Items from a dataset:
• • •
(** Modelled from the spec: [create_coins] of section 4.2, which fails
    when the pair is a live output of the patch already (the spec gives
    the failure no message). *)
Definition createCoins (p : t) (strHash : string) (idx : nat)
    (coins : Coins) : Result unit * t :=
  let utxo := default (UTXO.fresh strHash) (getUtxo p strHash) in
  match UTXO.outputs utxo !! idx with
  | Some _ => (Throw (Error "coins already exist"), p)
  | None =>
      (Ok tt,
       setUtxo p strHash
         {| UTXO.getTxHash := UTXO.getTxHash utxo;
            UTXO.outputs := <[idx := coins]> (UTXO.outputs utxo);
            UTXO.spent := UTXO.spent utxo |})
  end.

(** Modelled from the spec: [set_contract] of section 4.2. *)
Definition setContract (p : t) (address : string)
    (data : list (string * JsVal)) (code : string) : Result unit * t :=
  (Ok tt,
   {| utxo_map := utxo_map p;
      contract_map :=
        <[address := {| getStoredAddress := address; getData := data;
                        getContractCode := code |}]> (contract_map p);
      receipt_map := receipt_map p;
      spent_by := spent_by p;
      level := level p |}).

(** The coins a patch holds at [(strHash, idx)]. *)
Definition coinsAt (p : t) (strHash : string) (idx : nat) : option Coins :=
  match getUtxo p strHash with
  | Some u => UTXO.outputs u !! idx
  | None => None
  end.

End PatchDB.

(** ** The store of patches and the monad of methods *)

Definition loc : Type := nat.
Abbreviation Heap := (gmap nat PatchDB.t).

(** A method run: from the store before the call to the outcome (a value or
    an exception) and the store after it. *)
Definition M (A : Type) : Type := Heap → Result A * Heap.

Definition ret {A : Type} (a : A) : M A := λ σ, (Ok a, σ).
Definition throw {A : Type} (e : Exn) : M A := λ σ, (Throw e, σ).
Definition bind {A B : Type} (m : M A) (k : A → M B) : M B :=
  λ σ, match m σ with
       | (Ok a, σ') => k a σ'
       | (Throw e, σ') => (Throw e, σ')
       end.
Definition liftResult {A : Type} (r : Result A) : M A := λ σ, (r, σ).

Notation "'let!' x ':=' m 'in' k" := (bind m (λ x, k))
  (at level 10, x name, m at level 100, k at level 200).
Notation "m ';;' k" := (bind m (λ _, k))
  (at level 100, k at level 200, right associativity).

(** [new PatchDB()]: a patch object that no one else holds. *)
Definition newPatchDB : M loc :=
  λ σ, let l := fresh (dom σ) in (Ok l, <[l := PatchDB.empty]> σ).

(** A method call on the patch object at [l]; the object is updated in
    place. *)
Definition callPatch {A : Type} (l : loc)
    (method : PatchDB.t → Result A * PatchDB.t) : M A :=
  λ σ, match σ !! l with
       | Some p => let '(r, p') := method p in (r, <[l := p']> σ)
       | None => (Throw (JsTypeError "not a PatchDB"), σ)
       end.

(** A call of a method of the patch object at [l] that only reads. *)
Definition readPatch {A : Type} (l : loc) (getter : PatchDB.t → A) : M A :=
  λ σ, match σ !! l with
       | Some p => (Ok (getter p), σ)
       | None => (Throw (JsTypeError "not a PatchDB"), σ)
       end.

(** ** node/app.js *)

(** The [types] module that typeforce checks against. *)
Record Types : Type := {
  types_Address : Buffer → bool;
  types_Signature : Buffer → bool;
  types_Hash256bit : Buffer → bool
}.

(** Modelled from the spec: the Crypto facade of section 6.
    [getAddress_buffer k] is [Crypto.getAddress(k, true)] and [getAddress k]
    is [Crypto.getAddress(k)], the same address in hexadecimal. *)
Record CryptoFacade : Type := {
  recoverPubKey : Buffer → Buffer → string;
  getAddress_buffer : string → Buffer;
  getAddress : string → string
}.

(** What the sandbox hands back for the last expression of a contract: the
    object's own enumerable data properties, what its [export()] lists, and
    the source text of a member function. *)
Record Instance : Type := {
  ownProperties : list (string * JsVal);
  export : list string;
  memberSource : string → option string
}.

(** [arr.map(f)] for an [f] that may throw. *)
Fixpoint mapResult {A B : Type} (f : A → Result B) (l : list A) : Result (list B) :=
  match l with
  | [] => Ok []
  | x :: rest =>
      match f x with
      | Ok y =>
          match mapResult f rest with
          | Ok ys => Ok (y :: ys)
          | Throw e => Throw e
          end
      | Throw e => Throw e
      end
  end.

(** [arr.reduce((accumCode, funcCode) => accumCode + funcCode)], without an
    initial value. *)
Definition reduceConcat (l : list string) : Result string :=
  match l with
  | [] => Throw (JsTypeError "Reduce of empty array with no initial value")
  | first :: rest => Ok (fold_left (λ accumCode funcCode, accumCode ++ funcCode) rest first)
  end.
• • •
### EXERCISE INSTRUCTIONS
Some lines above may hold the word "JsVal"; say how many do, giving nothing besides the number.

### WRITTEN ANSWER
2